Starting at the top of the entries below, set down every line exactly, please, until you reach the line with "multiplies, the PSR", which is included too.

Supplied records —

════════════════

(* ===== verification/ArmData.v ===== *)
(** The data-processing half of the instruction switch of [arm_exec] (arm.c):
    opcodes whose bits 20-27 are 0x00 to 0x3f, which are the sixteen ALU
    operations in their register and immediate forms, and among them the
    multiplies, the PSR transfers and the swaps. Each [cases_*] is a run of
    [case] labels with their bodies, in the order of the source. *)

From S2P Require Export ArmShift.

Section data.
Context {S P : Type} `{!MemSys S P} `{!HostSys S P}.
Local Abbreviation ARM := (M (Mach S P)).
Local Abbreviation cases := (list (list Z * ARM unit)).

(** * The shapes the cases share *)

(** [dest = f(GETADDR(RN), rhs, CFSET); arm_write_dest(opcode, dest);] *)
Definition dp_dest (opcode : Z) (rhs : Mach S P → Z) (f : Z → Z → Z → Z) : ARM unit :=
  dest ← gets (λ s, f (GETADDR (RN opcode) s) (rhs s) (CFSET s));
  arm_write_dest opcode dest.

(** An arithmetic operation with the S bit set. *)
Definition dp_arith_s (opcode : Z) (rhs : Mach S P → Z) (f : Z → Z → Z → Z)
    (flags : Z → Z → Z → ARM unit) : ARM unit :=
  l ← gets (GETADDR (RN opcode));
  r ← gets rhs;
  dest ← gets (λ s, f l r (CFSET s));
  if RD opcode =? 15 then arm_write_r15 opcode dest
  else flags l r dest;; wreg (RD opcode) dest.

(** A logical one: the operand that updates C only when Rd is not R15. *)
Definition dp_logical_s (opcode : Z) (rhs : Mach S P → Z) (rhs_c : ARM Z)
    (f : Z → Z → Z) : ARM unit :=
  l ← gets (GETADDR (RN opcode));
  if RD opcode =? 15 then
    r ← gets rhs; arm_write_r15 opcode (f l r)
  else
    r ← rhs_c;
    let dest := f l r in
    wreg (RD opcode) dest;;
    arm_flags_logical dest.

(** MOVS and MVNS, which read no Rn. *)
Definition dp_move_s (opcode : Z) (rhs : Mach S P → Z) (rhs_c : ARM Z)
    (f : Z → Z) : ARM unit :=
  if RD opcode =? 15 then
    r ← gets rhs; arm_write_r15 opcode (f r)
  else
    r ← rhs_c;
    wreg (RD opcode) (f r);;
    d ← gets (rreg (RD opcode)); arm_flags_logical d.

(** CMP and CMN; TST and TEQ. *)
Definition dp_compare (opcode : Z) (rhs : Mach S P → Z) (f : Z → Z → Z)
    (flags : Z → Z → Z → ARM unit) : ARM unit :=
  l ← gets (GETADDR (RN opcode));
  r ← gets rhs;
  let dest := f l r in
  if RD opcode =? 15 then arm_compare_rd15 opcode dest else flags l r dest.

Definition dp_test (opcode : Z) (rhs : Mach S P → Z) (rhs_c : ARM Z)
    (f : Z → Z → Z) : ARM unit :=
  l ← gets (GETADDR (RN opcode));
  if RD opcode =? 15 then
    r ← gets rhs; arm_compare_rd15 opcode (f l r)
  else
    r ← rhs_c; arm_flags_logical (f l r).

Definition adc32 (l r c : Z) : Z := u32 (l + r + c).
Definition sbc32 (l r c : Z) : Z := u32 (l - r - (if nz c then 0 else 1)).

(** * Multiplies *)

Definition mul_result (opcode : Z) (s : Mach S P) : Z :=
  if MULRD opcode =? MULRM opcode then 0
  else mul32 (rreg (MULRM opcode) s) (rreg (MULRS opcode) s).
Definition mla_result (opcode : Z) (s : Mach S P) : Z :=
  if MULRD opcode =? MULRM opcode then 0
  else u32 (rreg (MULRM opcode) s * rreg (MULRS opcode) s + rreg (MULRN opcode) s).

Definition mul (opcode : Z) : ARM unit :=
  v ← gets (mul_result opcode); wreg (MULRD opcode) v.
Definition muls (opcode : Z) : ARM unit :=
  v ← gets (mul_result opcode); wreg (MULRD opcode) v;;
  d ← gets (rreg (MULRD opcode)); arm_flags_logical d.
Definition mla (opcode : Z) : ARM unit :=
  v ← gets (mla_result opcode); wreg (MULRD opcode) v.
Definition mlas (opcode : Z) : ARM unit :=
  v ← gets (mla_result opcode); wreg (MULRD opcode) v;;
  d ← gets (rreg (MULRD opcode)); arm_flags_logical d.

(** The 64-bit products; [mula] and [mulb] are Rs and Rm. *)
Definition umull_result (opcode : Z) (s : Mach S P) : Z :=
  u64 (rreg (MULRS opcode) s * rreg (MULRM opcode) s).
Definition umlal_result (opcode : Z) (s : Mach S P) : Z :=
  let current := u64 (Z.shiftl (rreg (MULRD opcode) s) 32) .| rreg (MULRN opcode) s in
  u64 (u64 (rreg (MULRS opcode) s * rreg (MULRM opcode) s) + current).
Definition smull_result (opcode : Z) (s : Mach S P) : Z :=
  s64 (s32 (rreg (MULRS opcode) s) * s32 (rreg (MULRM opcode) s)).
Definition smlal_result (opcode : Z) (s : Mach S P) : Z :=
  let current := s64 (Z.shiftl (rreg (MULRD opcode) s) 32) .| rreg (MULRN opcode) s in
  s64 (s64 (s32 (rreg (MULRS opcode) s) * s32 (rreg (MULRM opcode) s)) + current).

Definition mul_long (opcode : Z) (result : Z → Mach S P → Z) : ARM unit :=
  mulres ← gets (result opcode);
  wreg (MULRN opcode) (u32 mulres);;
  wreg (MULRD opcode) (u32 (mulres .>> 32)).
Definition mul_long_s (opcode : Z) (result : Z → Mach S P → Z) : ARM unit :=
  mulres ← gets (result opcode);
  wreg (MULRN opcode) (u32 mulres);;
  wreg (MULRD opcode) (u32 (mulres .>> 32));;
  arm_flags_long_multiply (u64 mulres).

Definition is_mul (opcode : Z) : bool := (opcode .& 0xf0) =? 0x90.
(** [arm.arch_v4 && (opcode & 0xf0) == 0x90] *)
Definition or_mul_long (opcode : Z) (long other : ARM unit) : ARM unit :=
  v4 ← gets (λ s, arch_v4 (arm s));
  if nz v4 && is_mul opcode then long else other.

(** * Register forms: AND to RSB *)
Definition cases_reg_00 (opcode : Z) : cases := [
  (* AND reg, MUL *)
  ([0x00], if is_mul opcode then mul opcode
           else dp_dest opcode (shift2 opcode) (λ l r _, l .& r));
  (* ANDS reg, MULS *)
  ([0x01], if is_mul opcode then muls opcode
           else dp_logical_s opcode (shift2 opcode) (shift opcode) Z.land);
  (* EOR reg, MLA *)
  ([0x02], if is_mul opcode then mla opcode
           else dp_dest opcode (shift2 opcode) (λ l r _, l .^ r));
  (* EORS reg, MLAS *)
  ([0x03], if is_mul opcode then mlas opcode
           else dp_logical_s opcode (shift2 opcode) (shift opcode) Z.lxor);
  (* SUB reg *)
  ([0x04], dp_dest opcode (shift2 opcode) (λ l r _, sub32 l r));
  (* SUBS reg *)
  ([0x05], dp_arith_s opcode (shift2 opcode) (λ l r _, sub32 l r) arm_flags_sub);
  (* RSB reg *)
  ([0x06], dp_dest opcode (shift2 opcode) (λ l r _, sub32 r l));
  (* RSBS reg *)
  ([0x07], dp_arith_s opcode (shift2 opcode) (λ l r _, sub32 r l)
             (λ l r dest, arm_flags_sub r l dest)) ].

(** ADD to ADCS *)
Definition cases_reg_08 (opcode : Z) : cases := [
  (* ADD reg, UMULL *)
  ([0x08], or_mul_long opcode (mul_long opcode umull_result)
             (dp_dest opcode (shift2 opcode) (λ l r _, add32 l r)));
  (* ADDS reg, UMULLS *)
  ([0x09], or_mul_long opcode (mul_long_s opcode umull_result)
             (dp_arith_s opcode (shift2 opcode) (λ l r _, add32 l r) arm_flags_add));
  (* ADC reg, UMLAL *)
  ([0x0a], or_mul_long opcode (mul_long opcode umlal_result)
             (dp_dest opcode (shift2 opcode) adc32));
  (* ADCS reg, UMLALS *)
  ([0x0b], or_mul_long opcode (mul_long_s opcode umlal_result)
             (dp_arith_s opcode (shift2 opcode) adc32 arm_flags_adc)) ].

(** SBC to RSCS *)
Definition cases_reg_0c (opcode : Z) : cases := [
  (* SBC reg, SMULL *)
  ([0x0c], or_mul_long opcode (mul_long opcode smull_result)
             (dp_dest opcode (shift2 opcode) sbc32));
  (* SBCS reg, SMULLS *)
  ([0x0d], or_mul_long opcode (mul_long_s opcode smull_result)
             (dp_arith_s opcode (shift2 opcode) sbc32 arm_flags_sbc));
  (* RSC reg, SMLAL *)
  ([0x0e], or_mul_long opcode (mul_long opcode smlal_result)
             (dp_dest opcode (shift2 opcode) (λ l r c, sbc32 r l c)));
  (* RSCS reg, SMLALS *)
  ([0x0f], or_mul_long opcode (mul_long_s opcode smlal_result)
             (dp_arith_s opcode (shift2 opcode) (λ l r c, sbc32 r l c)
                (λ l r dest, arm_flags_sbc r l dest))) ].

(** * MRS, MSR, SWP and the compares *)

(** [else if (arm.arch_v4) arm_exception_undefined(); else arm_unpredictable(opcode);] *)
Definition undefined_or_unpredictable (opcode : Z) : ARM unit :=
  v4 ← gets (λ s, arch_v4 (arm s));
  if nz v4 then arm_exception_undefined else arm_unpredictable opcode.

Definition swp (opcode : Z) : ARM unit :=
  when (negb (RD opcode =? 15))
    (addr ← gets (GETADDR (RN opcode));
     data ← gets (GETREG (RM opcode));
     dest ← mem_read32 (addr .&~ 3);
     ab ← gets aborted;
     if (ab : bool) then mret tt else
     let dest := arm_ldr_rotate dest addr in
     mem_write32 (addr .&~ 3) data;;
     ab ← gets aborted;
     if (ab : bool) then mret tt else LOADREG (RD opcode) dest).

Definition swpb (opcode : Z) : ARM unit :=
  when (negb (RD opcode =? 15))
    (addr ← gets (GETADDR (RN opcode));
     data ← gets (GETREG (RM opcode));
     dest ← mem_read8 addr;
     ab ← gets aborted;
     if (ab : bool) then mret tt else
     mem_write8 addr data;;
     ab ← gets aborted;
     if (ab : bool) then mret tt else LOADREG (RD opcode) dest).

Definition mrs_cpsr (opcode : Z) : ARM unit :=
  md ← gets (λ s, mode (arm s));
  when (negb (ARM_MODE_32 md))
    (r15 ← gets (rreg 15);
     wreg 16 ((r15 .& 0xf0000000) .| (r15 .& 3));;
     r16 ← gets (rreg 16);
     wreg 16 (r16 .| ((r15 .& 0xc000000) .>> 20)));;
  r16 ← gets (rreg 16); wreg (RD opcode) r16.

Definition cases_reg_10 (opcode : Z) : cases := [
  (* MRS reg,CPSR and SWP *)
  ([0x10], if opcode .& 0xff0 =? 0x90 then swp opcode
           else if opcode .& 0xf0fff =? 0xf0000 then mrs_cpsr opcode
           else undefined_or_unpredictable opcode);
  (* TST reg *)
  ([0x11], dp_test opcode (shift2 opcode) (shift opcode) Z.land);
  (* MSR CPSR,reg *)
  ([0x12], if opcode .& 0xf010 =? 0xf000
           then v ← gets (rreg (RM opcode)); arm_write_cpsr opcode v
           else undefined_or_unpredictable opcode);
  (* TEQ reg *)
  ([0x13], dp_test opcode (shift2 opcode) (shift opcode) Z.lxor);
  (* MRS reg,SPSR and SWPB *)
  ([0x14], if opcode .& 0xff0 =? 0x90 then swpb opcode
           else if opcode .& 0xf0fff =? 0xf0000
           then v ← gets arm_read_spsr; wreg (RD opcode) v
           else undefined_or_unpredictable opcode);
  (* CMP reg *)
  ([0x15], dp_compare opcode (shift2 opcode) sub32 arm_flags_sub);
  (* MSR SPSR,reg *)
  ([0x16], if opcode .& 0xf010 =? 0xf000
           then v ← gets (rreg (RM opcode)); arm_write_spsr opcode v
           else undefined_or_unpredictable opcode);
  (* CMN reg *)
  ([0x17], dp_compare opcode (shift2 opcode) add32 arm_flags_add) ].

(** ORR to MVNS *)
Definition cases_reg_18 (opcode : Z) : cases := [
  ([0x18], dp_dest opcode (shift2 opcode) (λ l r _, l .| r));
  ([0x19], dp_logical_s opcode (shift2 opcode) (shift opcode) Z.lor);
  ([0x1a], dest ← gets (shift2 opcode); arm_write_dest opcode dest);
  ([0x1b], dp_move_s opcode (shift2 opcode) (shift opcode) (λ r, r));
  ([0x1c], dp_dest opcode (shift2 opcode) (λ l r _, l .&~ r));
  ([0x1d], dp_logical_s opcode (shift2 opcode) (shift opcode) Z.ldiff);
  ([0x1e], dest ← gets (shift2 opcode); arm_write_dest opcode (not32 dest));
  ([0x1f], dp_move_s opcode (shift2 opcode) (shift opcode) not32) ].

(** * Immediate forms *)

Definition imm (opcode : Z) (_ : Mach S P) : Z := arm_imm opcode.

(** AND to RSBS *)
Definition cases_imm_20 (opcode : Z) : cases := [
  ([0x20], dp_dest opcode (imm opcode) (λ l r _, l .& r));
  ([0x21], dp_logical_s opcode (imm opcode) (arm_imm_cflag opcode) Z.land);
  ([0x22], dp_dest opcode (imm opcode) (λ l r _, l .^ r));
  ([0x23], dp_logical_s opcode (imm opcode) (arm_imm_cflag opcode) Z.lxor);
  ([0x24], dp_dest opcode (imm opcode) (λ l r _, sub32 l r));
  (* SUBS imm: writes Rd before the flags *)
  ([0x25], l ← gets (GETADDR (RN opcode));
           let r := arm_imm opcode in
           let dest := sub32 l r in
           if RD opcode =? 15 then arm_write_r15 opcode dest
           else wreg (RD opcode) dest;; arm_flags_sub l r dest);
  ([0x26], dp_dest opcode (imm opcode) (λ l r _, sub32 r l));
  ([0x27], dp_arith_s opcode (imm opcode) (λ l r _, sub32 r l)
             (λ l r dest, arm_flags_sub r l dest)) ].

(** ADD to RSCS *)
Definition cases_imm_28 (opcode : Z) : cases := [
  ([0x28], dp_dest opcode (imm opcode) (λ l r _, add32 l r));
  ([0x29], dp_arith_s opcode (imm opcode) (λ l r _, add32 l r) arm_flags_add);
  ([0x2a], dp_dest opcode (imm opcode) adc32);
  ([0x2b], dp_arith_s opcode (imm opcode) adc32 arm_flags_adc);
  ([0x2c], dp_dest opcode (imm opcode) sbc32);
  ([0x2d], dp_arith_s opcode (imm opcode) sbc32 arm_flags_sbc);
  ([0x2e], dp_dest opcode (imm opcode) (λ l r c, sbc32 r l c));
  ([0x2f], dp_arith_s opcode (imm opcode) (λ l r c, sbc32 r l c)
             (λ l r dest, arm_flags_sbc r l dest)) ].

(** TST to CMN, MSR *)
Definition cases_imm_31 (opcode : Z) : cases := [
  ([0x31], dp_test opcode (imm opcode) (arm_imm_cflag opcode) Z.land);
  ([0x32], if RD opcode =? 15 then arm_write_cpsr opcode (arm_imm opcode)
           else undefined_or_unpredictable opcode);
  ([0x33], dp_test opcode (imm opcode) (arm_imm_cflag opcode) Z.lxor);
  ([0x35], dp_compare opcode (imm opcode) sub32 arm_flags_sub);
  ([0x36], if RD opcode =? 15 then arm_write_spsr opcode (arm_imm opcode)
           else undefined_or_unpredictable opcode);
  ([0x37], dp_compare opcode (imm opcode) add32 arm_flags_add) ].

(** ORR to MVNS *)
Definition cases_imm_38 (opcode : Z) : cases := [
  ([0x38], dp_dest opcode (imm opcode) (λ l r _, l .| r));
  ([0x39], dp_logical_s opcode (imm opcode) (arm_imm_cflag opcode) Z.lor);
  ([0x3a], arm_write_dest opcode (arm_imm opcode));
  ([0x3b], dp_move_s opcode (imm opcode) (arm_imm_cflag opcode) (λ r, r));
  ([0x3c], dp_dest opcode (imm opcode) (λ l r _, l .&~ r));
  ([0x3d], dp_logical_s opcode (imm opcode) (arm_imm_cflag opcode) Z.ldiff);
  ([0x3e], arm_write_dest opcode (not32 (arm_imm opcode)));
  ([0x3f], dp_move_s opcode (imm opcode) (arm_imm_cflag opcode) not32) ].
End data.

════════════════

Reply —
(* ===== verification/ArmData.v ===== *)
(** The data-processing half of the instruction switch of [arm_exec] (arm.c):
    opcodes whose bits 20-27 are 0x00 to 0x3f, which are the sixteen ALU
    operations in their register and immediate forms, and among them the
    multiplies, the PSR transfers and the swaps. Each [cases_*] is a run of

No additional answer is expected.